Cox didn’t last long in Portland in 2007. After nine games, a 4.91 ERA and 11 walks in 14 innings, Cox was demoted. He pitched the rest of the year and all of 2008 in Class A.

“I just got off track and really couldn’t get back to where I wanted to be as a pitcher, and do what I’m capable of doing,” Cox said.

Cox lost control of his fastball and slider. And when a pitcher can’t locate pitches, he becomes wild or gets hit.

The fix didn’t come right away. Cox slowly came back to form. He spent all last season in Portland, compiling a 2.88 ERA, with 37 strikeouts and 28 walks over 56 innings.

“I was able to stay consistent for the most part and not have the peaks and valleys I’ve had,” Cox said.

“I just got a little more comfortable with my delivery, and just a year or two more to mature as a pitcher.

“I don’t think it’s one or two things that helped. Just a bunch of things.”

He continued his progress in spring training.

“He’s throwing the ball really well and is around the plate,” said Mike Hazen, the Red Sox player development director, last week in Fort Myers, Fla. “That’s a good sign.”

The other week in Fort Myers, Kipper was beaming over a Cox outing.

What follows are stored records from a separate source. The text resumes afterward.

(** * Bot lifecycle controller, heartbeat reconciler and metrics aggregator

    A shallow embedding of the server side of the repository and of the
    client code that feeds it:

    - [supabase/migrations/*.sql]: the tables [bots], [bot_env_vars],
      [bot_logs], [resource_history], the row-level-security policies, the
      triggers [check_bot_limit], [validate_resource_limits] and
      [update_updated_at_column], and the sign-up trigger
      [handle_new_user] with [has_role];
    - [supabase/functions/bot-manager/index.ts]: the request handler with
      the actions deploy, start, stop, restart, delete and status;
    - [supabase/functions/bot-heartbeat/index.ts]: the sweep over the
      bots in status online, and the bot-logs function;
    - the resource-metrics function: hourly aggregation of the samples;
    - the [useBots] hook (the realtime callback and the optimistic
      updates) and the deploy form.

    Conventions of the embedding.  A handler is a function from the world
    (the database tables, the identity provider's sessions and the
    process-local [containerStates] map) and the request to the new world
    and the response.  Everything the handlers draw from outside
    ([Math.random], [crypto.randomUUID], the clock, errors reported by the
    storage layer) is passed in as an explicit oracle.  SQL [REAL] and
    the numbers of bot-manager and bot-heartbeat are rationals ([Q]); the
    arithmetic of resource-metrics, which sums and divides what it reads,
    is IEEE 754 binary64 as in JavaScript ([Number.t]); timestamps are
    milliseconds since the epoch ([Z]); uuids and texts are strings, held
    as UTF-8.  One run reads the
    clock once.  The handlers look at the error of some statements only
    (the insert, update and delete on [bots], the history query); those
    errors are in the oracle, and the statements whose result is never
    looked at (the inserts of log entries, samples and env vars) are taken
    to succeed. *)

From Stdlib Require Import ZArith QArith Qround Lia Lqa SpecFloat.
From stdpp Require Import base decidable option list sorting gmap strings pretty.

Local Open Scope string_scope.
Local Open Scope list_scope.
Local Open Scope Z_scope.

(** ** Data model (migration 20251224200442) *)

Inductive bot_platform := telegram | discord.
Inductive bot_runtime := python | nodejs | php.
Inductive bot_status := online | offline | deploying | error | stopped.

Global Instance bot_platform_eq_dec : EqDecision bot_platform.
Proof. solve_decision. Defined.
Global Instance bot_runtime_eq_dec : EqDecision bot_runtime.
Proof. solve_decision. Defined.
Global Instance bot_status_eq_dec : EqDecision bot_status.
Proof. solve_decision. Defined.

(** A row of [public.bots].  Nullable columns are options. *)
Record BotRow := mkBot {
  b_id : string;
  b_user_id : string;
  b_name : string;
  b_platform : bot_platform;
  b_runtime : bot_runtime;
  b_status : bot_status;
  b_container_id : option string;
  b_script_content : option string;
  b_cpu_usage : option Q;
  b_memory_usage : option Q;
  b_uptime_seconds : option Z;
  b_last_started_at : option Z;
  b_created_at : Z;
  b_updated_at : Z
}.

(** Rows of [bot_env_vars], [bot_logs] and [resource_history]; their own
    [id] columns are generated and never read, and are left out. *)
Record EnvVarRow := mkEnvVar {
  ev_bot_id : string;
  ev_key : string;
  ev_value : string;
  ev_created_at : Z
}.

Record LogRow := mkLog {
  l_bot_id : string;
  l_level : string;
  l_message : string;
  l_created_at : Z
}.

Record SampleRow := mkSample {
  rh_bot_id : string;
  rh_cpu_usage : Q;
  rh_memory_usage : Q;
  rh_recorded_at : Z
}.

(** The user object returned by [supabase.auth.getUser()]. *)
Record User := mkUser {
  u_id : string;
  email_confirmed_at : option Z
}.

(** An entry of the in-memory [containerStates] map of bot-manager. *)
Record ContainerState := mkContainerState {
  cs_containerId : string;
  cs_status : string;
  cs_startedAt : Z;
  cs_cpuUsage : Q;
  cs_memoryUsage : Q
}.

Record World := mkWorld {
  sessions : gmap string User;      (* Authorization header |-> user *)
  bots : list BotRow;
  bot_env_vars : list EnvVarRow;
  bot_logs : list LogRow;
  resource_history : list SampleRow;
  containerStates : gmap string ContainerState
}.

Definition set_bots (w : World) (t : list BotRow) : World :=
  mkWorld (sessions w) t (bot_env_vars w) (bot_logs w) (resource_history w)
          (containerStates w).
Definition set_bot_env_vars (w : World) (t : list EnvVarRow) : World :=
  mkWorld (sessions w) (bots w) t (bot_logs w) (resource_history w)
          (containerStates w).
Definition set_bot_logs (w : World) (t : list LogRow) : World :=
  mkWorld (sessions w) (bots w) (bot_env_vars w) t (resource_history w)
          (containerStates w).
Definition set_resource_history (w : World) (t : list SampleRow) : World :=
  mkWorld (sessions w) (bots w) (bot_env_vars w) (bot_logs w) t
          (containerStates w).
Definition set_containerStates (w : World) (m : gmap string ContainerState)
  : World :=
  mkWorld (sessions w) (bots w) (bot_env_vars w) (bot_logs w)
          (resource_history w) m.

(** ** Numbers *)

(** [Math.round]: the nearest integer, halves rounded up. *)
Definition Math_round (x : Q) : Z := Qfloor (x + (1 # 2)).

“He was the highlight of the game,” Kipper said. “He made quick work of six batters, very efficient with 25 pitches.”

Cox hopes to bolster that efficiency. His WHiP (walks/hits per innings) last year was a bit high (1.633) as he kept pitching out of jams.

So Cox has returned to Portland, where he once was hyped and is now just quietly working back to form, and up the ladder.